Hacktivist culture is at the Center of Watch Dogs 2.

Above: Hacktivist culture is at the center of Watch Dogs 2.

Image Credit: Dean Takahashi

GamesBeat: Your fiction is very close to the truth here.

Geffroyd: That’s part of the brand. The DNA of Watch Dogs is taking reality and expanding on reality. That’s why we’ve put so much effort into creating the city and working with the hacking community, making sure that everything we put in is right. That’s the service we want to deliver, I would say.

We live in this world and we have this technology all around us and we don’t really think about it. We can push a little further than reality, show a little more of what we miss every day, show where things are going, and create a discussion. It’s important for us to stay close to reality, because if we don’t do that, if we go too sci-fi, we can’t convey that same message. We can’t comment on your life and the reality of technology. So that’s why we put so much effort in.

At a basic level, too, it’s interesting to us. These are questions we raise among ourselves. By spending a lot of time with the hacking community, going to cons and everything, we try to stay a step ahead of the discussion. That’s been very interesting. With Watch Dogs, I think the Snowden revelations broke two days before E3. We were right on time. With Watch Dogs 2, dealing with big data and information brokers and those social concerns, the past two or three weeks have seen stories break about data-driven policing and police agencies buying information from shady vendors to target hacktivists and unions.

By staying so close to reality and so close to the infosec community, we learn all these things that drive us to tell new stories. “This is amazing. We have to tell people about it.”

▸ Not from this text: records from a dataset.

(** An UPDATE that only touches the row of bet [n], which is still pending. *)
Lemma update_guarantees o n l payload (f : OutboxRow F → OutboxRow F) w fs :
  bets_inv w → drawn o w → n ∈ o → pending n l payload w →
  (∀ row, BetID row ≠ uuid n → f row = row) →
  (∀ id row, row_message (id, f row) = row_message (id, row)) →
  (∀ row, BetID row = uuid n → ob_Status row = OutboxStatusPending → ob_Status (f row) ≠ OutboxStatusPublished ∧
     (publishable (ob_Status (f row)) = true → backed (ledger w) payload)) →
  guarantees o o w (set_db (put outbox_table (f <$> rows w) (db w)) (set_faults fs w)).
Proof.
  intros [Hids Hrows Hsent Hlog Hidem] Hh Hn ([row0 (Hrow0&Hbet0&Hpay0)]&Hall&Hi) Hother Hmsg Hstat.
  set (w2 := set_db _ _).
  assert (∀ id row', rows w2 !! id = Some row' → ∃ row, rows w !! id = Some row ∧ row' = f row) as Hback.
  { intros id row'. cbn. rewrite lookup_fmap. intros (row&?&?)%fmap_Some. eauto. }
  assert (∀ id row, rows w !! id = Some row → rows w2 !! id = Some (f row)) as Hforth.
  { intros id row Hrow. cbn. by rewrite lookup_fmap, Hrow. }
  assert (∀ id row, rows w !! id = Some row → publishable (ob_Status row) = true → f row = row) as Hkeep.
  { intros id row Hrow Hp. destruct (decide (BetID row = uuid n)) as [Hb|]; [|by apply Hother].
    destruct (Hall id row Hrow Hb) as [Hst _]. by rewrite Hst in Hp. }
  assert (∀ row, BetID (f row) = BetID row ∧ Payload (f row) = Payload row) as Hf.
  { intros row. apply (message_fields "" row (f row)), Hmsg. }
  split_and!.
  - split.
    + intros m Hm. destruct (Hids m Hm) as (Hk&Hr&Hb). split_and!; [done| |].
      * cbn. by rewrite lookup_fmap, Hr.
      * intros id row' (row&Hrow&->)%Hback. rewrite (proj1 (Hf row)). by apply (Hb id).
    + intros id row' (row&Hrow&->)%Hback Hp. rewrite (proj2 (Hf row)).
      destruct (decide (BetID row = uuid n)) as [Hb|Hb].
      * destruct (Hall id row Hrow Hb) as [Hst ->]. by apply (Hstat row).
      * rewrite (Hother row Hb) in Hp. by apply (Hrows id).
    + intros id row' (row&Hrow&->)%Hback Hp. rewrite Hmsg. destruct (decide (BetID row = uuid n)) as [Hb|Hb].
      * destruct (Hall id row Hrow Hb) as [Hst _]. by destruct (Hstat row Hb Hst).
      * rewrite (Hother row Hb) in Hp. by apply Hsent.
    + intros m Hm. destruct (Hlog m Hm) as (id&row&Hrow&Hp&->). exists id, row.
      split_and!; [|done|done]. by rewrite (Hforth _ _ Hrow), (Hkeep id).
    + intros t key b Hb. eapply has_bet_mono, Hidem; [done| |exact Hb].
      intros id row Hrow. eexists. split; [by apply Hforth|apply Hmsg].
  - done.
  - intros o2 Ho _. split; [done|]. split; try done.
    + intros id row Hrow. exists (f row). split_and!; [by apply Hforth|apply Hmsg|].
      intros Hp. by rewrite (Hkeep id).
    + intros m _ Hr. cbn. by rewrite lookup_fmap, Hr.
    + intros m id row' Hm (row&Hrow&->)%Hback. rewrite (proj1 (Hf row)). intros Hb. exists row.
      split_and!; [done|done|]. left. rewrite Hother; [done|]. rewrite Hb. intros E%(inj uuid). subst.
      cbn in Ho. by apply (Ho n).
Qed.

Lemma ready_row_message betID id (row : OutboxRow F) : row_message (id, ready_row betID row) = row_message (id, row).
Proof. unfold ready_row. by destruct (_ && _). Qed.
Lemma cancel_row_message betID id (row : OutboxRow F) : row_message (id, cancel_row betID row) = row_message (id, row).
Proof. unfold cancel_row. by destruct (_ =? _)%string. Qed.

(** The key is stored with the bet that was placed under it. *)
Lemma set_idem_guarantees o n key ttl w :
  bets_inv w → drawn o w → n ∈ o → has_bet w (uuid n) →
  wp (zoom redisRateLimit (redis_Set ("idem:" +:+ key) (uuid n) ttl)) (λ w2 _, guarantees o o w w2 ∧
    rows w2 = rows w ∧ ledger w2 = ledger w) w.
Proof.
  intros [Hids Hrows Hsent Hlog Hidem] Hh Hn Hbet. go_step. eapply wp_mono; [|apply redis_Set_law].
  cbn. intros w1 r (_&Hf&Hat). split; [|done]. set (w2 := set_db _ w1).
  assert (∀ t k b, idem w2 t k = Some b → b = uuid n ∨ idem w t k = Some b) as Hcases.
  { intros t k b Hb. apply Hat in Hb as [(_&->&_)|[? _]]; auto. }
  split_and!.
  - split; try done.
    + intros m Hm. apply Hids. cbn in Hm. lia.
    + intros t k b [->|Hb]%Hcases; [done|]. by apply (Hidem t k).
  - intros m Hm. cbn. rewrite Hf. by apply Hh.
  - intros o2 Ho _. split; [done|]. split; eauto; try done; [by rewrite <- Hf|].
    intros m t k Hm [E%(inj uuid)|Hb]%Hcases; [|done]. subst. exfalso. cbn in Ho. by apply (Ho n).
Qed.

(** ** A request *)

Definition mine req (odds : CachedOdds F) (r : result betErr string) o w : Prop :=
  ∀ b, r = Ok b → ∃ n, b = uuid n ∧ queued req odds n o w.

GamesBeat: I thought it was interesting that Mafia III called its city New Bordeaux, even though it’s obviously New Orleans. Grand Theft Auto calls it Los Santos instead of Los Angeles. You guys decided to do the real San Francisco.

Geffroyd: We want to be in reality. The city is real enough that it makes you think about these issues as real, as part of our real world. These other games have fictional cities and so they feel more like fiction. It gets to this idea of being rooted. Whatever we show to players becomes the beginning of questions they ask themselves.

With the first game, we did some post-launch studies and quantitative analysis of gamers. We had some number of players, around 60 percent, saying that their point of view about technology, and their own behaviors around using technology, was altered by their experience playing Watch Dogs. To us that was a huge victory. Everything else aside, that’s what I want to do. That’s what I work with the team to achieve – to provide a service, to do something good for people. And also because the themes are just fascinating.